[Instructions for the task] Could you please find each line in the records that contains the word "SVDBasis" and copy it?

[Dataset entries]

Lemma wf_eye_rows dt k d : wf_matrix (eye_rows dt k d).
Proof.
  split; cbn.
  - now rewrite length_fmap, length_seq.
  - apply Forall_fmap, Forall_forall. intros i _. cbn.
    now rewrite length_fmap, length_seq.
Qed.

Lemma descending_zeros dt k : descending gge (Vector dt (replicate k (re 0))).
Proof.
  unfold descending. cbn. induction k as [|k IH]; [constructor|].
  cbn. constructor; [exact IH|]. destruct k; constructor. cbn. lia.
Qed.

Lemma toy_outputs_wf : svd_outputs_wf.
Proof.
  split.
  - intros td n U s Vh. cbn. destruct (n <? 0)%Z; [discriminate|].
    intros [= _ _ <-]. apply wf_eye_rows.
  - intros td U s Vh. cbn. intros [= _ _ <-]. apply wf_eye_rows.
Qed.

Lemma toy_randomized_svd_contract : randomized_svd_contract gge.
Proof.
  intros td n U s Vh Hn. cbn. destruct (n <? 0)%Z eqn:E; [lia|].
  intros [= _ <- <-]. cbn. unfold available_rank.
  rewrite length_replicate. repeat split. apply descending_zeros.
Qed.

Lemma toy_scipy_svd_contract : scipy_svd_contract gge.
Proof.
  intros td U s Vh. cbn. intros [= _ <- <-]. cbn. unfold available_rank.
  rewrite length_replicate. repeat split. apply descending_zeros.
Qed.

(** ** SVDBasis *)

Lemma generate_basis_unsupported_method_witness :
  SVDBasis.generate_basis training_zeros 2 "qr" (zero_basis, zero_basis_world) =
  (inl (ValueError "Unsupported SVD method: qr."), (zero_basis, zero_basis_world)).
Proof.
  apply (@generate_basis_unsupported_method scalars linalg training_zeros 2 "qr"
           zero_basis zero_basis_world); discriminate.
Defined.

[Response for this exercise]
(** ** SVDBasis *)
  SVDBasis.generate_basis training_zeros 2 "qr" (zero_basis, zero_basis_world) =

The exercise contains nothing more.